Lapangan Gasibu di seberang Gedung Sate bukan lagi sekadar tempat berolahraga. Setelah direvitalisasi dan sempat tersendat-sendat lapangan ini sekarang dilengkapi fasilitas lain seperti perpustakaan, air mancur, taman, musala, trek lari, dan toilet berkelas bintang lima
Di tengah lintasan lari tidak lagi beralaskan paving block melainkan rumput yang menghijau. Tiang bendera yang tadinya berada di bagian selatan lapangan dipindahkan ke sebelah utara. Di sana juga terpasang petunjuk arah kabupaten dan kota di Jawa Barat.
Persis depan jalan yang memisahkan Lapangan Gasibu dan halaman Gedung Sate terdapat profil para gubernur Jabar dari periode pertama lengkap dengan fotonya. Di sana juga tertulis “Tepas Jawa Barat” yang menunjukkan Lapangan Gasibu adalah tepas-nya atau halaman depannya Jawa Barat.

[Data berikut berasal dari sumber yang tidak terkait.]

(* ===== verification/Trap.v ===== *)
(** * trap.c: interrupt descriptors, traps, and the machine as a whole

    [trap] dispatches to the drivers, to the system calls and to the
    scheduler. The last part is the machine: how the processor enters [trap]
    through the descriptor table and leaves it, and the transitions between
    scheduler and processes. *)

From S2P Require Import Prelude Spinlock CString Ide Bio Layout Log Fs File Kalloc Syscall Console Vm Mp Apic Kernel Proc.

Definition T_SYSCALL : Z := 64.
Definition STS_IG32 : Z := 0xE.
Definition STS_TG32 : Z := 0xF.

(** mmu.h: an interrupt or trap gate. *)
Record gatedesc := mk_gatedesc {
  off_15_0 : Z; gd_cs : Z; gd_args : Z; gd_rsv1 : Z; gd_type : Z; gd_s : Z; gd_dpl : Z; gd_p : Z; off_31_16 : Z;
}.
Definition SETGATE (istrap sel off d : Z) : gatedesc :=
  mk_gatedesc (field 16 (Z.land (u32 off) 0xffff)) (field 16 sel) 0 0
    (if istrap =? 0 then STS_IG32 else STS_TG32) 0 (field 2 d) 1 (field 16 (Z.shiftr (u32 off) 16)).

(** The loop of [tvinit] over the vectors, then the gate for system calls. *)
Definition tvinit (vectors : list Z) : list gatedesc :=
  let idt := (λ v, SETGATE 0 (Z.shiftl SEG_KCODE 3) v 0) <$> take 256 vectors in
  match vectors !! Z.to_nat T_SYSCALL with
  | Some v => <[Z.to_nat T_SYSCALL := SETGATE 1 (Z.shiftl SEG_KCODE 3) v DPL_USER]> idt
  | None => idt
  end.
(** Where the processor goes through a gate, and whether it masks interrupts. *)
Definition gate_entry (g : gatedesc) : Z := off_15_0 g + 65536 * off_31_16 g.
Definition gate_masks (g : gatedesc) : bool := gd_type g =? STS_IG32.

Section trap.
Context {D U L : Type} {dev : IdeDevice D} {udev : Uart U} {ldev : LapicDevice L}.
Abbreviation kern := (kern D U L).
Implicit Types k : kern.

(** [fuel] bounds the characters of one serial interrupt, [name] is the
    uninitialised buffer of path walks, [rcr2] the faulting address. *)
Context (fuel : nat) (name : list Z) (rcr2 : Z).

(** ** System calls on the kernel state *)
Definition tf_eax (m : mem) (tf : Z) : Z := load4 m (tf + 28).
Definition tf_esp (m : mem) (tf : Z) : Z := load4 m (tf + 68).
Definition tf_trapno (m : mem) (tf : Z) : Z := load4 m (tf + 48).
Definition tf_eip (m : mem) (tf : Z) : Z := load4 m (tf + 56).
Definition tf_cs (m : mem) (tf : Z) : Z := load2 m (tf + 60).
Definition sys_proc (m : mem) (p : pcb) : proc :=
  mk_proc (b_sz p) (b_offset p) (b_pid p) (tf_eax m (b_tf p)) (tf_esp m (b_tf p)) (b_ofile p).
Definition k_sys (p : pcb) k : sys D (con U) :=
  mk_sys (set_ffs (k_fs k) (k_files k)) (k_mem k) (sys_proc (k_mem k) p) (k_ticks k).
Definition put_sys (i : nat) (p : pcb) (s : sys D (con U)) k : kern :=
  set_ptable (<[i := set_ofile (p_ofile (sproc s)) p]> (ptable k))
    (set_k_mem (store4 (smem s) (b_tf p + 28) (p_eax (sproc s)))
      (set_k_files (sfl s) (set_k_cpu (fs_cpu (ffs (sfl s))) k))).

(** The message for an unknown call comes before its result is set. *)
Definition k_syscall (i : nat) : M kern unit :=
  p ← get_proc i;
  m ← gets k_mem;
  ps ← gets ptable;
  let num := s32 (tf_eax m (b_tf p)) in
  match (if num >? 0 then syscalls (D:=D) (X:=con U) (devtab ps fuel) name num else None) with
  | Some _ => mret tt
  | None => k_do_con (cprintf (Some (line "%d %s: unknown sys call %d")) [AWord (b_pid p); AStr (Some (b_name p)); AWord num])
  end;;
  zoom (k_sys p) (put_sys i p) (syscall (devtab ps fuel) name).

(** ** trap *)
Definition spurious_msg (m : mem) (tf : Z) : M kern unit :=
  k_do_con (cprintf (Some (line "cpu%d: spurious interrupt at %x:%x")) [AWord 0; AWord (tf_cs m tf); AWord (tf_eip m tf)]).
Definition unexpected_msg (m : mem) (tf : Z) : M kern unit :=
  k_do_con (cprintf (Some (line "unexpected trap %d from cpu %d eip %x (cr2=0x%x)"))
    [AWord (tf_trapno m tf); AWord 0; AWord (tf_eip m tf); AWord rcr2]).

(** The [switch]. *)
Definition trap_handle (tf : Z) : M kern unit :=
  m ← gets k_mem;
  let no := tf_trapno m tf in
  if no =? T_IRQ0 + IRQ_TIMER then
    modify (λ k, set_k_ticks (u32 (k_ticks k + 1)) k);; k_do_lapic lapiceoi
  else if no =? T_IRQ0 + IRQ_IDE then k_do_fs (dio ideintr);; k_do_lapic lapiceoi
  else if no =? T_IRQ0 + IRQ_COM1 then
    ps ← gets ptable; k_do_con (uartintr (procdump ps) fuel);; k_do_lapic lapiceoi
  else if (no =? T_IRQ0 + 7) || (no =? T_IRQ0 + IRQ_SPURIOUS) then spurious_msg m tf;; k_do_lapic lapiceoi
  else
    r ← myproc;
    if bool_decide (r = None) || (Z.land (tf_cs m tf) 3 =? 0) then unexpected_msg m tf;; panic "trap"
    else mret tt.

(** [true]: the code is inside [yield], at its switch to the scheduler. *)
Definition trap (tf : Z) : M kern bool :=
  m ← gets k_mem;
  if tf_trapno m tf =? T_SYSCALL then
    r ← myproc;
    match r with
    | None => undef
    | Some i => mod_proc i (set_tf tf);; k_syscall i;; mret false
    end
  else
    trap_handle tf;;
    r ← myproc;
    match r with
    | None => mret false
    | Some i =>
        p ← get_proc i;
        m ← gets k_mem;
        if bool_decide (b_state p = RUNNING) && (tf_trapno m tf =? T_IRQ0 + IRQ_TIMER) then yield_leave;; mret true
        else mret false
    end.

(** ** The machine *)

(** The frame that the processor, the vector and [alltraps] push. *)
Definition push_frame (m : mem) (tf : Z) (u : uregs) (trapno err : Z) : mem :=
  let m := store4 (store4 m (tf + 72) (u_ss u)) (tf + 68) (u_esp u) in
  let m := store4 (store4 (store4 m (tf + 64) (u_eflags u)) (tf + 60) (u_cs u)) (tf + 56) (u_eip u) in
  let m := store4 (store4 m (tf + 52) err) (tf + 48) trapno in
  let m := store4 (store4 (store4 (store4 m (tf + 44) (u_ds u)) (tf + 40) (u_es u)) (tf + 36) (u_fs u)) (tf + 32) (u_gs u) in
  let m := store4 (store4 (store4 m (tf + 28) (u_eax u)) (tf + 24) (u_ecx u)) (tf + 20) (u_edx u) in
  let m := store4 (store4 m (tf + 16) (u_ebx u)) (tf + 12) (tf + 32) in
  store4 (store4 (store4 m (tf + 8) (u_ebp u)) (tf + 4) (u_esi u)) tf (u_edi u).

(** From user mode through an interrupt gate: the stack is the one the task
    state segment names, and interrupts are masked. *)
Definition enter_irq (u : uregs) (trapno : Z) : M kern Z :=
  g ← gets k_gdt;
  let tf := ts_esp0 g - TF_SIZE in
  modify (λ k, set_k_mem (push_frame (k_mem k) tf u trapno 0) k);;
  k_do_cpu cli;;
  mret tf.
(** The return to user mode restores the flags of the frame. *)
Definition leave_trap (tf : Z) : M kern uregs :=
  m ← gets k_mem;
  let u := trapret_frame m tf in
  k_do_cpu (modify (λ c, mk_cpu (ncli c) (intena c) (u_eflags u)));;
  mret u.

(** Control is in the scheduler, about to look at entry [i], or in user mode
    in process [i] with registers [u]. *)
Inductive control := CSched (i : nat) | CUser (i : nat) (u : uregs).

(** Up to the next point of control, when the only interrupt is the clock. *)
Definition advance (c : control) : M kern control :=
  match c with
  | CSched i =>
      if bool_decide (i < NPROC)%nat then
        b ← scheduler_visit i;
        if (b : bool) then
          resume i;;
          p ← get_proc i;
          u ← leave_trap (b_tf p);
          mret (CUser i u)
        else mret (CSched (S i))
      else scheduler_end;; scheduler_round;; mret (CSched 0)
  | CUser i u =>
      tf ← enter_irq u (T_IRQ0 + IRQ_TIMER);
      b ← trap tf;
      if (b : bool) then mret (CSched (S i))
      else u ← leave_trap tf; mret (CUser i u)
  end.
Fixpoint run (n : nat) (c : control) : M kern control :=
  match n with
  | O => mret c
  | S n => c' ← advance c; run n c'
  end.
End trap.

Lintasan lari di sana dibuat menarik. Warnanya biru tua dan biru muda. Lintasannya ada lima. Siapa pun boleh berlari di sana. Jogging track tersebut yang tadinya bengkok dibetulkan menjadi simetris, satu sumbu dengan Monumen Perjuangan Rakyat Jabar dan Gunung Tangkubanparahu.
Wajah baru Lapangan Gasibu dihiasi air mancur. Setiap akhir pekan, Jumat, Sabtu, Minggu setiap pukul 19.00, 20.00, 21.00 air mancur buatan Jerman itu menjadi pusar perhatian warga. Air ini menyembur dari 122 Nozel.
Perpustakaan Gasibu
Fasilitas menarik lainnya adalah perpustakaan yang berada di pojok dekat Jalan Surapati dan belokan Jalan Gazebo. Perpustakaan ini diresmikan Gubernur Jawa Barat Ahmad Herwayawan pada 16 September 2016. Di prasasti tanda tangan gubernur tertulis bahwa perpustakaan ini merupakan bantuan dari Corporate Social Responsibility bank bjb.

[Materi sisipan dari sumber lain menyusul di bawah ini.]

(** A disk the kernel starts from, perhaps after a power failure: [V], the
    blocks once the log is recovered, hold a whole tree; unless "console" is in
    it there is space for it in the root directory. *)
Definition recovered (P : disk) (sb : superblock) : disk := recover (s32 (sb_logstart sb)) P.
Definition console_path : list (list Z) := [chars "console"].
Record boot_disk (P : disk) (sb : superblock) : Prop := {
  bd_sb : dec_superblock (P 1) = sb;
  bd_lgeom : log_geom (boot_log sb zero_log);
  bd_log : disk_ok (s32 (sb_logstart sb)) (s32 (sb_nlog sb)) P;
  bd_geom : geom_ok sb (boot_log sb zero_log);
  bd_tree : tree sb (recovered P sb);
  bd_meta b : 0 ≤ b ≤ sb_bmapstart sb → used (recovered P sb) sb b = true;
  bd_root : linked (recovered P sb) sb ROOTINO;
  bd_dir : di_type (inode_at (recovered P sb) sb ROOTINO) = T_DIR;
  bd_space : resolve (recovered P sb) sb false console_path ROOTINO = None → has_space (recovered P sb) sb ROOTINO;
  bd_size : 24 < s32 (sb_nlog sb);
}.

Lemma k_fs_put (s : fss D (con U)) k : k_fs (put_fs s k) = s.
Proof. by destruct s as [[[] ?] ? ? ?]. Qed.

(** The kernel with its file system up, reading as [V]. *)
Record mounted k0 k (pages : list Z) (sb : superblock) : Prop := {
  mo_cpu : cpu_idle (k_cpu k);
  mo_kept : kept k0 k pages;
  mo_good : fs_good (k_fs k) [] [] [];
  mo_sb : fsb (k_fs k) = sb;
}.
Lemma mounted_cpu (s : fss D (con U)) : fs_good s [] [] [] → cpu_idle (fs_cpu s).
Proof. intros Hg. apply (bi_cpu _ _ _ (li_bio _ _ _ (fi_log _ _ _ _ (fg_inv _ _ _ _ Hg)))). Qed.

Lemma wp_late_initlog E k0 pages P sb (Q : unit → kern → Prop) k :
  late k0 k pages P → boot_disk P sb → fsb (k_fs k) = sb →
  (∀ k', mounted k0 k' pages sb → (∀ b, fview (k_fs k') b = recovered P sb b) →
     sb_current (fio (k_fs k')) (lg (flog (k_fs k'))) → log_size (lg (flog (k_fs k'))) = s32 (sb_nlog sb) → k_lapic k' = k_lapic k → Q tt k') →
  wp E (k_do_fs (lo (initlog ROOTDEV))) Q k.
Proof.
  intros [Hc Hk Hb Hv Hl Hi] Hbd Hsb HQ. pose proof Hbd as [Bsb Blg Blog Bg Bt Bm Br Bd Bsp Bz]. apply wp_zoom, wp_zoom.
  assert (∀ b, platter (fio (k_fs k)) b = P b) as Hp.
  { intros b. rewrite <- Hv. symmetry. eapply view_clean; [exact Hb|set_solver]. }
  destruct (initlog_booted (flog (k_fs k))) as (s' & Hrun & Hinv & Hst & Hsz & _ & Hdisk); [exact Hb|rewrite Hv, Hl, Bsb; exact Blg| |].
  { rewrite Hv, Bsb. unfold disk_ok. rewrite Hp. exact Blog. }
  rewrite Hv, Hl, Bsb in *. cbn [log_start log_size boot_log set_log_dev set_log_size set_log_start] in *.
  assert (∀ b, platter (lio s') b = recovered P sb b) as HP.
  { intros b. rewrite (proj1 (Hdisk b)). apply recover_ext. exact Hp. }
  eapply wp_of_ok; [exact Hrun|]. set (t := set_flog s' (k_fs k)).
  assert (∀ b, fview t b = recovered P sb b) as HV by (intros b; etrans; [apply Hdisk|apply HP]).
  assert (fs_good t [] [] []) as Hg.
  { constructor; [constructor; [constructor| | |]| |].
    - exact Hinv.
    - cbn [fsb flog t set_flog lg]. rewrite Hsb. destruct Bg. constructor; rewrite ?Hst, ?Hsz; done.
    - change (icache t) with (icache (k_fs k)). rewrite Hi. constructor; [done|by intros i p [-> _]%lookup_replicate|by intros i p [-> _]%lookup_replicate|set_solver|].
      intros i j p q [-> _]%lookup_replicate. done.
    - done.
    - done.
    - change (icache t) with (icache (k_fs k)). rewrite Hi. by intros i p [-> _]%lookup_replicate.
    - change (fsb t) with (fsb (k_fs k)). rewrite Hsb. eapply tree_ext; [|exact Bt]. intros b. symmetry. apply HV.
    - intros b. change (fsb t) with (fsb (k_fs k)). rewrite Hsb. intros Hbb. unfold used. rewrite HV. by apply Bm. }
  apply HQ; rewrite ?k_fs_put; try done.
  - constructor; rewrite ?k_fs_put; [exact (mounted_cpu _ Hg)|by apply kept_fs|exact Hg|exact Hsb].
  - assert (platter (lio s') 1 = P 1) as H1.
    { rewrite HP. unfold recovered, recover. rewrite <- (take_ge (recovery_writes _ _) _ (Nat.le_refl _)). eapply (superblock_recovery _ (s32 (sb_nlog sb))); [|exact Blog].
      apply (lgm_start _ Blg). }
    unfold sb_current. change (fio t) with (lio s'). rewrite H1, Bsb. by split.
Qed.

(** [mknod("console")]. A path that is there already is left alone, whatever it
    leads to; otherwise it leads to a new device afterwards. *)
Definition console_made (sb : superblock) (V V' : disk) : Prop :=
  match resolve V sb false console_path ROOTINO with
  | Some n => unchanged sb V V' ∧ resolve V' sb false console_path ROOTINO = Some n
  | None => ∃ n, ¬ FsTree.live sb V n ∧ FsTree.live sb V' n ∧ made T_DEV 1 1 V' (inode_at V' sb n) n ROOTINO ∧
      resolve V' sb false console_path ROOTINO = Some n ∧ grows sb V V' ∧ others sb V V' n ROOTINO
  end.
Lemma console_made_ext sb V V0 V' V0' :
  (∀ b, V0 b = V b) → (∀ b, V0' b = V' b) → console_made sb V V' → console_made sb V0 V0'.
Proof.
  intros HV HV'. unfold console_made, FsTree.live. rewrite (resolve_ext V0 V) by done.
  assert (∀ n, inode_at V0 sb n = inode_at V sb n) as Hi by (intros n; unfold inode_at; by rewrite HV).
  assert (∀ n, inode_at V0' sb n = inode_at V' sb n) as Hi' by (intros n; unfold inode_at; by rewrite HV').
  destruct (resolve V sb false console_path ROOTINO) as [n|].
  - intros [Hu Hp]. split; [|by rewrite (resolve_ext V0' V')]. intros m Hm. rewrite Hi, Hi'. destruct (Hu m Hm) as [H1 H2]. split; [done|]. intros [_ Hl]. rewrite Hi in Hl.
    rewrite (contents_ext V0' V'), (contents_ext V0 V) by done. by apply H2.
  - intros (n & Hf & [[Hl1 Hl2] Hl3] & (M1 & M2 & M3 & M4 & M5) & Hp & Hg & Ho). exists n. unfold made. rewrite Hi, Hi', (resolve_ext V0' V') by done.
    split_and!; try done.
    + exact (grows_trans sb V0 V V0' (grows_ext sb V0 V (λ b, eq_sym (HV b))) (grows_trans sb V V' V0' Hg (grows_ext sb V' V0' HV'))).
    + exact (others_trans sb V0 V V0' _ _ (others_ext sb V0 V _ _ (λ b, eq_sym (HV b))) (others_trans sb V V' V0' _ _ Ho (others_ext sb V' V0' _ _ HV'))).
Qed.
Lemma wp_mounted_mknod E k0 pages P sb devtab name (Q : Z → kern → Prop) k :
  mounted k0 k pages sb → boot_disk P sb → (∀ b, fview (k_fs k) b = recovered P sb b) →
  sb_current (fio (k_fs k)) (lg (flog (k_fs k))) → log_size (lg (flog (k_fs k))) = s32 (sb_nlog sb) →
  bytes name → length name = DIRSIZ →
  (∀ r k', mounted k0 k' pages sb → console_made sb (fview (k_fs k)) (fview (k_fs k')) → k_lapic k' = k_lapic k → Q r k') →
  wp E (k_do_fls (mknod devtab (str "console") (Z.of_nat CONSOLE) (Z.of_nat CONSOLE) name)) Q k.
Proof.
  intros [Hc Hk Hg Hsb] [_ _ _ _ _ _ Br Bd Bsp Bz] HV Hcur Hls Hbn Hln HQ. apply wp_zoom. unfold mknod. change (str "console") with (chars "console" ++ 0 :: []).
  assert (∀ n, inode_at (fview (k_fs k)) sb n = inode_at (recovered P sb) sb n) as Hi by (intros n; unfold inode_at; by rewrite HV).
  assert (components (chars "console") = console_path) as Hcomp by (vm_compute; reflexivity).
  assert (resolve (fview (k_fs k)) sb true console_path ROOTINO = Some ROOTINO) as Hpar.
  { cbn [resolve console_path]. rewrite Hi, Bd. done. }
  assert (∀ t, fs_good t [] [] [] → fsb t = sb → mounted k0 (put_fls (set_ffs t (k_fls k)) k) pages sb ∧ k_fs (put_fls (set_ffs t (k_fls k)) k) = t) as Hput.
  { intros t Hgt Hsbt. assert (k_fs (put_fls (set_ffs t (k_fls k)) k) = t) as Heq by (by destruct t as [[[] ?] ? ? ?]).
    split; [|done]. constructor; rewrite ?Heq; [exact (mounted_cpu _ Hgt)|by apply kept_fs|done|done]. }
  eapply (wp_make devtab E (chars "console") [] T_DEV _ _ name []); change (ffs (k_fls k)) with (k_fs k); rewrite ?Hcomp, ?Hsb; try done.
  - apply (linked_ext sb (recovered P sb)); done.
  - cbn. unfold NINODE. lia.
  - apply (bool_decide_unpack _). vm_compute. exact I.
  - apply (bool_decide_unpack _). vm_compute. exact I.
  - by rewrite Hls.
  - intros d. rewrite Hpar. intros [= <-] Hno. eapply has_space_ext; [intros b; symmetry; apply HV|]. apply Bsp.
    by rewrite (resolve_ext (recovered P sb) (fview (k_fs k))).
  - intros Hno t Hgt Hu Hsbt. destruct (Hput t Hgt Hsbt) as [Hmo Heq]. apply HQ; [done| |done]. rewrite Heq. unfold console_made.
    destruct Hno as [Hno|Hno]; [congruence|]. change (ffs (k_fls k)) with (k_fs k) in Hno.
    destruct (resolve (fview (k_fs k)) sb false console_path ROOTINO) as [n|] eqn:Hn; [|congruence]. split; [done|].
    rewrite (unchanged_resolve _ _ _ Hu); [done| |apply (linked_ext sb (recovered P sb)); done]. rewrite <- Hsb. apply (tr_dirs _ _ (fg_tree _ _ _ _ Hg)).
  - intros d. rewrite Hpar. intros [= <-] Hno n t [Hgt Htx Hfr Hlv Hm Hp Hgr Ho]. rewrite Hsb in *.
    destruct (Hput t Hgt) as [Hmo Heq]; [rewrite (tx_sb _ _ Htx); exact Hsb|]. apply HQ; [done| |done]. rewrite Heq. unfold console_made. rewrite Hno.
    exists n. done.
Qed.
End files.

Revitalisari lapangan ini belum selesai. Rencananya di sana akan dilengkapi instalasi seni berupa bangunan berbentuk nada pentatonik dan eksperimental. Instalasi unik yang bertajuk “Sound Passage” itu bisa memunculkan suara dalam bentuk lagu tertentu jika disentuh masyarakat.
Lapangan yang memiliki luas kurang lebih 6.000 m2 ini pada jaman Belanda bernama Wilhelmina Plein (lapangan Wilhelmina). Nama ini diambil dari ratu Belanda. Kemudian pada 1950-an berganti nama menjadi Lapangan Diponegoro. Pada 1955 berubah lagi menjadi lapangan Gasibu.